What you need to do >> The answer must be an exact reproduction of the lines from the start of the records below through the line containing "Definition emax : Z := 1024.", and nothing more.

Collected data >>

******************************

(** * Kimera DSG visualizer: the graph-to-marker projection

    A shallow embedding of [visualizer_utils.cpp] and
    [scene_graph_visualizer.cpp], and the properties of the marker
    builders, the layer orchestrator and the redraw controller.

    Conventions of the embedding:
    - a C++ [double] (and a [float]) is an IEEE 754 value of
      [SpecFloat.spec_float]; arithmetic on [double] is the binary64
      instance of the [SF*] operations;
    - a statement that can throw returns an [outcome]; what the code
      publishes and logs is collected, in order, in a trace of [Event]s;
    - [std::map] locals are [gmap]s, read out in ascending key order;
      containers owned by the graph are the lists their iteration yields;
    - types and helpers declared in headers outside these two files are
      fields of the class [Externals]. *)

From Stdlib Require Import ZArith NArith List Bool String Lia.
From Stdlib Require Import Floats.SpecFloat DecimalString.
From stdpp Require Import base option list strings gmap sorting.

Local Open Scope Z_scope.

(** ** IEEE doubles *)

Module Double.

Definition double : Type := spec_float.

Definition prec : Z := 53.
Definition emax : Z := 1024.

Definition add : double -> double -> double := SFadd prec emax.
Definition sub : double -> double -> double := SFsub prec emax.
Definition mul : double -> double -> double := SFmul prec emax.
Definition div : double -> double -> double := SFdiv prec emax.

(** [a < b], [a <= b] and [a > b] of C++: false as soon as one side is
    a NaN. *)
Definition lt (a b : double) : bool := SFltb a b.
Definition le (a b : double) : bool := SFleb a b.
Definition gt (a b : double) : bool := SFltb b a.

(** [std::isfinite]. *)
Definition isfinite (a : double) : bool :=
  match a with
  | S754_zero _ | S754_finite _ _ _ => true
  | S754_infinity _ | S754_nan => false
  end.

(** The literals [0.0] and [1.0]. *)
Definition zero : double := S754_zero false.
Definition one : double := S754_finite false 4503599627370496 (-52).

******************************

Answer space >>
(** * Kimera DSG visualizer: the graph-to-marker projection

    A shallow embedding of [visualizer_utils.cpp] and
    [scene_graph_visualizer.cpp], and the properties of the marker
    builders, the layer orchestrator and the redraw controller.

    Conventions of the embedding:
    - a C++ [double] (and a [float]) is an IEEE 754 value of
      [SpecFloat.spec_float]; arithmetic on [double] is the binary64
      instance of the [SF*] operations;
    - a statement that can throw returns an [outcome]; what the code
      publishes and logs is collected, in order, in a trace of [Event]s;
    - [std::map] locals are [gmap]s, read out in ascending key order;
      containers owned by the graph are the lists their iteration yields;
    - types and helpers declared in headers outside these two files are
      fields of the class [Externals]. *)

From Stdlib Require Import ZArith NArith List Bool String Lia.
From Stdlib Require Import Floats.SpecFloat DecimalString.
From stdpp Require Import base option list strings gmap sorting.

Local Open Scope Z_scope.

(** ** IEEE doubles *)

Module Double.

Definition double : Type := spec_float.

Definition prec : Z := 53.
Definition emax : Z := 1024.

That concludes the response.